Mobilization and Division of Jejunum

  1. Jejunum Divided using GI Stapler
  2. Mobilize Ligament of Treitz
    • The Ligament of Treitz is identified and 10–15cm distal to this an appropriate vascular arcade is identified.
    • It is then mobilized with dissection of the 3rd and 4th portions of the duodenum.
    • This is brought under the superior mesenteric vessels to the right upper quadrant.
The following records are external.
(* ===== verification/SnapshotRecords.v ===== *)
(** * What reconciliation leaves of the snapshot records

    [reconcileSnapshotData] against an API server that serves the records and
    a disk that may refuse any call. *)
From Stdlib Require Import ZArith Lia.
From S2P Require Import Prelude GoText GoTime SessionEnv Prog Os Signed JoinToken SnapshotFile S3Store EtcdSnapshot SnapshotLaws SnapshotController.

#[local] Open Scope Z_scope.

(** ** The API server *)

Abbreviation records := (gmap string ESF).
Implicit Types (t : records) (m : fs) (e : ESF).

(** The fields the server sets. *)
Definition stamped (rv time : Z) e : ESF :=
  mkESF (esf_Name e) rv (Some time) (esf_Deleted e) (esf_Labels e) (esf_Annotations e) (esf_SnapshotName e) (esf_NodeName e)
    (esf_Location e) (esf_Metadata e) (esf_S3 e) (esf_CreationTime e) (esf_ReadyToUse e) (esf_Size e) (esf_Error e).

Definition node_label e : option string := esf_Labels e !! LabelStorageNode.

(** Lists of nodes and of records may fail, and with [faults] every request for
    a record may be refused, without an effect; [nodes] are the nodes with the
    label of etcd. *)
Definition record_contract (faults : bool) (nodes : list SNode) : contract snE (fs * records) := fun X eff v x v' =>
  let '(m, t) := v in let '(m', t') := v' in
  match eff in snE X return X -> Prop with
  | SnOs e => fun x => os_contract true _ e m x m' /\ t' = t
  | Walk dir => fun r => m' = m /\ t' = t /\ match r with Walked files => lists dir m files | _ => True end
  | GetESF n => fun r => m' = m /\ t' = t /\
      (r = match t !! n with Some e => Ok e | None => Err (Api RNotFound) end \/
       faults = true /\ exists err, r = Err err /\ is_not_found err = false)
  | CreateESF e => fun r => m' = m /\
      (match t !! esf_Name e with
       | None => exists rv time, r = Ok (stamped rv time e) /\ t' = <[esf_Name e := stamped rv time e]> t
       | Some _ => r = Err (Api RAlreadyExists) /\ t' = t
       end \/ faults = true /\ is_ok r = false /\ t' = t)
  | UpdateESF e => fun r => m' = m /\
      (match t !! esf_Name e with
       | Some old => r = Ok tt /\ exists rv, t' = <[esf_Name e := stamped rv (default 0 (esf_Created old)) e]> t
       | None => r = Err (Api RNotFound) /\ t' = t
       end \/ faults = true /\ is_ok r = false /\ t' = t)
  | DeleteESF n => fun r => m' = m /\
      (t' = delete n t /\ (r = Ok tt \/ t !! n = None) \/ faults = true /\ is_ok r = false /\ t' = t)
  | ListESF sel => fun r => m' = m /\ t' = t /\
      (is_ok r = false \/ exists l, r = Ok l /\ NoDup (esf_Name <$> l) /\
         forall e, e ∈ l <-> t !! esf_Name e = Some e /\ sel (node_label e) = true)
  | EtcdNodes => fun r => m' = m /\ t' = t /\ (is_ok r = false \/ r = Ok nodes)
  | Zip _ _ _ _ | SaveWithVersion _ => fun _ => t' = t
  | _ => fun _ => m' = m /\ t' = t
  end x.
Mobilization and Division of Pancreas

  1. Divide Pancreas
    • Suture ligate superior and inferior pancreaticoduodenal vessels used for vascular control and traction.
    • Once under neck of pancreas, divide pancreas.
    • Portal vein separated from uncinate process of pancreas via blunt and sharp dissection.
  2. Mobilize Head and Uncinate Process off the Portal and Superior Mesenteric Veins
    • This includes taking the retroperitoneal tissue posterior to the superior mesenteric artery.
    • Small branches of the vessels either clipped or cauterized.
    • Once completely mobilized to the superior mesenteric artery, transect the remaining tissue with clips and electrocautery allowing en bloc resection of the pancreas and associated duodenum.
  3. The Pancreatic Specimen is Removed and the Margin is Marked

Reconstruction

  1. Identify Pancreatic Duct
    • Note: Proximal end of jejunum is brought through defect in transverse mesocolon.
  2. Pancreaticojejunostomy
    • Performed by anastomosing duct to jejunum in a duct-to-mucosa fashion using 5-0 PDS suture for the mucosal anastomosis, and 3-0 Vicryl for a posterior layer and anterior. layer of pancreas to serosa for the second layer.
  3. Silastic Stent is Placed through the Anastomosis
  4. Hepaticojejunostomy
    • Performed distal to the pancreaticojejunostomy by creating another enterotomy and anastomosing the hepatic duct to the jejunum in an end-to-side fashion using 4-0 PDS suture.
    • This loop is sutured to the mesenteric defect to prevent an internal hernia.
    • A distal loop of jejunum approximately 20 cm distal to defect in the transverse mesocolon is brought either retrocoloic or antecolic.
    • Small enterotomy in the jejunum and a gastrotomy on the posterior wall of the stomach are made.
  5. Gastrojejunostomy
    • performed via the enterotomy and gastrotomy using a gastrointestinal stapler to create a common wall.
    • Defect in gastrojejunostomy is oversewn with interrupted 3-0 Vicryl suture.
  6. Place Gastrojejunostomy Tube (or Separate Gastrostomy and Jejunostomy Tubes)
    • Purstring of 3.0 Vicryl made on anterior wall of stomach close to great curve.
  7. Perform Gastrostomy
    • 5 mm incision made in left upper quadrant and G-J tube brought through.
    • Place tube into stomach threading it through the distal loop of jejunum until the ballon is in the stomach.
    • Tie down purstring.
    • Blow up ballon and pull up to abdominal wall.

Closure

  1. Fascia Closed with Running #1 PDS after Abdomen Copiously Irrigated
  2. Skin Reapproximated using Skin Staples
Patient transported to either recovery room or ICU.